La situation sur le terrain à Gaza suggère que le Hamas, malgré les énormes coups que sa branche militaire a subis, est désormais à nouveau chargé d’assurer la sécurité de la bande et de contrôler la distribution de l’aide.

Cela donne à toutes fins utiles l’image d’une organisation qui n’a pas été totalement vaincue ni anéantie malgré la perte de milliers de ses combattants. En fait, le secrétaire d’État américain sortant Anthony Blinken a révélé lors de sa dernière conférence de presse que le Hamas était capable de recruter autant de combattants qu’il en avait perdu.

L’organisation a réussi à reconstituer ses forces, à restaurer une partie de ses infrastructures et à creuser des contournements pour les sections de tunnels détruites par l’armée de l’air israélienne. Pendant ce temps, en Israël, les réservistes, en nombre croissant, refusent de répondre à l’appel.

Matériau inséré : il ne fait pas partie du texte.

(** What an answered message was prepared with. *)
Lemma answered_means m tx :
  handle m = Ok tx ->
  exists method args, api_build_unsigned_tx (msg_signer m) (bstr method) args = Ok tx /\
    forall call, router_call (bstr method) args = Some call -> means m call.
Proof.
  intros Hrun. destruct m as [r|r|r|r|r|r|r]; cbn [handle msg_signer] in *.
  - apply result_bind_Ok in Hrun as (c & Hrun & Htx). apply Ok_inj in Htx. unfold create_client in Hrun.
    case_decide as Ht; [done|]. answered Hrun. apply Ok_inj in Hrun as <-. cbn [ccr_tx_xdr] in Htx. subst.
    match goal with Hp : prepare_msg_tx _ _ _ = Ok _ |- _ => apply prepare_Ok in Hp; eexists _, _; split; [exact Hp|] end.
    intros call. rewrite call_create. intros [= <-].
    apply client_decoded in Ha as (cs & Hcs & ->). apply with_status_Ok in Ha0.
    apply consensus_decoded in Ha1 as (cons & Hcons & ->). apply with_status_Ok in Ha2. by econstructor.
  - unfold update_client in Hrun. case_decide as Hid; [done|]. answered Hrun. apply prepare_Ok in Hrun.
    eexists _, _. split; [exact Hrun|]. intros call. rewrite call_update. intros [= <-].
    apply update_converted in Ha. by constructor.
  - unfold register_counterparty in Hrun. case_decide as Hid; [done|]. answered Hrun. apply prepare_Ok in Hrun.
    eexists _, _. split; [exact Hrun|]. intros call. rewrite call_register. intros [= <-].
    constructor; naive_solver.
  - unfold recv_packet in Hrun. answered Hrun. apply prepare_Ok in Hrun. apply packet_decoded in Ha.
    eexists _, _. split; [exact Hrun|]. intros call. rewrite call_recv.
    intros (p & Hp & [= <-])%bind_Some. constructor. unfold packet_of_xdr. by rewrite Ha.
  - unfold ack_packet in Hrun. answered Hrun. apply prepare_Ok in Hrun. apply packet_decoded in Ha.
    eexists _, _. split; [exact Hrun|]. intros call. rewrite call_ack.
    intros (p & Hp & [= <-])%bind_Some. constructor. unfold packet_of_xdr. by rewrite Ha.
  - unfold timeout_packet in Hrun. answered Hrun. apply prepare_Ok in Hrun. apply packet_decoded in Ha.
    eexists _, _. split; [exact Hrun|]. intros call. rewrite call_timeout.
    intros (p & Hp & [= <-])%bind_Some. constructor. unfold packet_of_xdr. by rewrite Ha.
  - unfold submit_misbehaviour in Hrun. case_decide as Hid; [done|]. answered Hrun. apply prepare_Ok in Hrun.
    eexists _, _. split; [exact Hrun|]. intros call. rewrite call_update. intros [= <-]. by constructor.
Qed.

End Prepared.
Definition connected `{SorobanRpc} `{LedgerXdr} `{ScvalXdr} (state : AppState) (client : ApiClient) (http : Http) :
    Prop :=
  forall m segments params body,
    segments <> [] -> Forall segment_ok segments ->
    Forall (fun p => url_safe p.1 /\ url_safe p.2) params ->
    http (MkRequest m (url client (segment_path segments ++ query_string params)) body) =
    client_sees (serve state m segments params body).

(** ** Routes *)

Lemma url_safe_check s : bool_decide (url_safe s) = true -> url_safe s.
Proof. by intros ?%bool_decide_eq_true_1. Qed.
Lemma segment_check s : bool_decide (segment_ok s) = true -> segment_ok s.
Proof. by intros ?%bool_decide_eq_true_1. Qed.
Ltac literal := apply url_safe_check || apply segment_check; vm_compute; reflexivity.

Lemma hex_char_safe n : 0 <= n < 16 -> url_safe_byte (Hex.char_of n) /\ Hex.char_of n <> dot.
Proof.
  intros Hn. assert (Forall (fun n => url_safe_byte (Hex.char_of n) /\ Hex.char_of n <> dot) (seqZ 0 16)) as Hall.
  { apply (bool_decide_unpack _). vm_compute. exact I. }
  exact (proj1 (list.Forall_forall _ _) Hall n (proj2 (elem_of_seqZ 0 16 n) Hn)).
Qed.
(* ===== verification/ApiStorage.v ===== *)
(** * What the API service tells of the contracts

    The storage of the router, of the light clients and of the transfer application on the ledger, read
    through the whole stack: keys built by the service, entries of the RPC server, JSON over HTTP, the
    client's decoding.  The theorems relate the answers to the maps the contracts' models keep. *)

From Stdlib Require Import ZArith Lia Strings.Byte Strings.String.
From stdpp Require Import base option list gmap numbers.
From S2P Require Import Prelude Bytes Text Crypto Host RouterTypes CoreCommitment Ics02Client Router Transfer.
From S2P Require Import TransferSpec LcMock LcTendermint Conversion Json GatewayState Xdr TendermintStates.
From S2P Require Import ApiTypes LedgerEntries Rpc ApiService ApiClient ApiStack.
Open Scope Z_scope.

#[local] Existing Instances IbcTransfer.DataKey_eq_dec IbcTransfer.DataKey_countable.
#[local] Existing Instances TendermintLightClient.DataKey_eq_dec TendermintLightClient.DataKey_countable.
#[local] Existing Instances MockLightClient.DataKey_eq_dec MockLightClient.DataKey_countable.

(** ** The clients a registry lists *)

Section Listing.
Context (m : gmap RKey RVal).

(** How many clients of a type there are. *)
Definition counter (ct : bytes) : Z := match m !! KData (NextClientId ct) with Some (RvU32 k) => k | _ => 0 end.
Definition listed (types : list bytes) : list bytes :=
  mjoin ((fun ct => client_id_of ct <$> seqZ 0 (counter ct)) <$> types).

Lemma counter_spec ct n : typed m -> 0 <= n < counter ct ->
  exists k, m !! KData (NextClientId ct) = Some (RvU32 k) /\ 0 <= n < k /\ in_u32 n.
Proof.
  intros Ht Hn. unfold counter in Hn. destruct (m !! KData (NextClientId ct)) as [v|] eqn:Hm; [|lia].
  pose proof (Ht _ _ Hm) as Hv. destruct v; try (simpl in Hv; done). cbn in Hv.
  eexists. split; [reflexivity|]. unfold in_u32 in *. lia.
Qed.

Lemma listed_clients types id :
  typed m -> registry m ->
  id ∈ listed types <-> exists ct, ct ∈ types /\ m !! KData (ClientType id) = Some (RvString ct).
Proof.
  intros Ht Hreg. unfold listed. rewrite list_elem_of_join. split.
  - intros (ids & Hin & (ct & -> & Hct)%list_elem_of_fmap).
    apply list_elem_of_fmap in Hin as (n & -> & Hn%elem_of_seqZ). exists ct. split; [done|].
    destruct (counter_spec ct n Ht) as (k & Hk & Hnk & _); [lia|]. by eapply reg_complete.
  - intros (ct & Hct & Hm). destruct (reg_minted _ Hreg id) as (ct' & n & k & -> & Hm' & Hk & Hn); [eauto|].
    rewrite Hm in Hm'. injection Hm' as <-. eexists. split; [|apply list_elem_of_fmap; by exists ct].
    apply list_elem_of_fmap. exists n. split; [done|]. apply elem_of_seqZ. unfold counter. rewrite Hk. lia.
Qed.
Lemma patch_lines text checksum text' changed :
  cr ∉ text -> nl ∉ checksum -> patch_wasm_checksum text checksum = Some (text', changed) ->
  lines text' = patched_line checksum <$> lines text.
Proof.
  intros Hc Hp. unfold patch_wasm_checksum. destruct (existsb is_checksum_line (lines text)) eqn:Hex; [|done].
  case_decide as Heq; intros [= <- _]; [done|].
  assert (lines text <> []) as Hne by (by intros Hn; rewrite Hn in Hex).
  assert (Forall plain_line (patched_line checksum <$> lines text)) as Hpl.
  { apply Forall_fmap. eapply list.Forall_impl; [by apply lines_plain|]. intros l. by apply patched_plain. }
  assert (patched_line checksum <$> lines text <> []) as Hne' by (by destruct (lines text)).
  case_bool_decide as Hnl; [by apply lines_join_nl|]. rewrite app_nil_r. apply lines_join; [done|done|].
  rewrite fmap_last. rewrite open_lines; [|done|done|by intros ->]. intros (l & Hl & Hlast)%fmap_Some.
  destruct l as [|b l]; [|by apply (patched_nonempty checksum (b :: l))].
  destruct (last_split nl text Hl) as [-> | ?]; done.
Qed.

Lemma checksum_in_patched checksum ls :
  existsb is_checksum_line ls = true ->
  (exists b, b ∈ checksum /\ is_whitespace b = false /\ is_quote b = false) ->
  checksum_in (patched_line checksum <$> ls) = true.
Proof.
  intros Hex (b & Hin & Hw & Hq). induction ls as [|l ls IH]; [done|]. cbn [fmap list_fmap checksum_in].
  rewrite patched_is_checksum. cbn [existsb] in Hex. destruct (is_checksum_line l) eqn:Hl; [|by apply IH].
  destruct (patched_shape checksum l Hl) as (a & Ha & ->).
  replace (a ++ CHECKSUM_FIELD ++ bstr " = '" ++ checksum ++ bstr "'")
    with ((a ++ CHECKSUM_FIELD ++ [space]) ++ equals :: (bstr " '" ++ checksum ++ bstr "'"))
    by by rewrite <-!app_assoc.
  rewrite split_once_app.
  - rewrite bool_decide_eq_false_2; [done|]. intros Hnil.
    assert (b ∈ trim_matches is_quote_or_space (trim (bstr " '" ++ checksum ++ bstr "'"))) as Hb.
    { apply trim_keeps; [apply trim_keeps; [set_solver|done]|]. unfold is_quote_or_space. rewrite Hq.
      apply bool_decide_eq_false_2. intros ->. done. }
    rewrite Hnil in Hb. by apply not_elem_of_nil in Hb.
  - rewrite !not_elem_of_app. split_and!; [|by apply (bool_decide_unpack _)|by apply (bool_decide_unpack _)].
    intros Hin'. unfold blank in Ha. rewrite list.Forall_forall in Ha. by apply Ha in Hin'.
Qed.

(** Patching the relayer's configuration replaces the value of every [wasm_checksum_hex] line, with its
    indentation, and keeps every other line; the text is left alone when there is nothing to change, a second
    patch changes nothing, the check before a client is created then finds the checksum, and a text without
    such a line is an error. *)
Theorem checksum_patched text checksum :
  cr ∉ text -> nl ∉ checksum ->
  match patch_wasm_checksum text checksum with
  | None => existsb is_checksum_line (lines text) = false
  | Some (text', changed) =>
      lines text' = patched_line checksum <$> lines text /\
      (changed = false -> text' = text) /\
      patch_wasm_checksum text' checksum = Some (text', false) /\
      ((exists b, b ∈ checksum /\ is_whitespace b = false /\ is_quote b = false) ->
       wasm_checksum_present (Some text') = true)
  end.
Proof.
  intros Hc Hp. destruct (patch_wasm_checksum text checksum) as [[text' changed]|] eqn:Hpatch.
  - pose proof (patch_lines _ _ _ _ Hc Hp Hpatch) as Hl.
    assert (existsb is_checksum_line (lines text) = true) as Hex.
    { unfold patch_wasm_checksum in Hpatch. by destruct (existsb _ _). }
    split_and!; [done| | |].
    + intros ->. unfold patch_wasm_checksum in Hpatch. rewrite Hex in Hpatch. cbn [negb] in Hpatch.
      case_decide; [|done]. by injection Hpatch.
    + unfold patch_wasm_checksum. rewrite Hl.
      replace (existsb is_checksum_line (patched_line checksum <$> lines text)) with true.
      * cbn [negb]. rewrite decide_True; [done|]. rewrite <-list_fmap_compose. apply list_fmap_ext.
        intros _ l _. apply patched_patched.
      * rewrite <-Hex. clear. induction (lines text) as [|l ls IH]; [done|]. cbn. by rewrite patched_is_checksum, IH.
    + intros Hb. cbn [wasm_checksum_present]. rewrite Hl. by apply checksum_in_patched.
  - unfold patch_wasm_checksum in Hpatch. destruct (existsb _ _); [|done]. cbn [negb] in Hpatch. by case_decide.
Qed.

(** ** The environment file *)

Definition plain_key (k : bytes) : Prop := (equals ∉ k) /\ Forall (fun b => is_whitespace b = false) k.
Definition plain_update (u : bytes * bytes) : Prop := plain_key u.1 /\ nl ∉ u.2.

Lemma keys_apart k k' r r' : equals ∉ k -> equals ∉ k' -> (k ++ [equals]) ++ r = (k' ++ [equals]) ++ r' -> k = k'.
Proof.
  intros Hk Hk'. rewrite <-!app_assoc. cbn [app]. intros Heq. apply (f_equal (split_once equals)) in Heq.
  rewrite !split_once_app in Heq by done. by injection Heq.
Qed.
Lemma assigns_apart k k' l : plain_key k -> plain_key k' -> assigns k l = true -> assigns k' l = true -> k = k'.
Proof.
  intros [Hk _] [Hk' _] [r Hr]%prefix_of_spec [r' Hr']%prefix_of_spec. rewrite Hr in Hr'.
  by eapply keys_apart.
Qed.
Lemma assigns_assignment k v : plain_key k -> assigns k (assignment k v) = true.
Proof.
  intros [_ Hw]. unfold assigns, assignment, trim_start. rewrite app_assoc.
  replace (trim_start_matches is_whitespace ((k ++ [equals]) ++ rendered v)) with ((k ++ [equals]) ++ rendered v).
  - apply prefix_of_app.
  - symmetry. apply (trim_start_app is_whitespace []); [constructor|]. destruct Hw as [|b k Hb Hw]; done.
Qed.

Toutes ces préoccupations pointent en réalité vers une réalité fondamentale : tant que les Palestiniens restent là où ils sont et ne peuvent être déplacés de force ni de Gaza ni de Cisjordanie, le problème fondamental pour Israël de trouver une solution politique au problème palestinien demeure également.

Il est incertain que l’administration Trump veuille consacrer du temps et de l’énergie à la poursuite de ce qui s’est avéré être un objectif insaisissable.

Ce n’est que si l’Arabie saoudite s’en tient à son engagement en faveur d’une solution sérieuse à deux États avant de normaliser ses relations avec Israël que Trump prêtera attention aux épisodes ultérieurs du drame israélo-palestinien.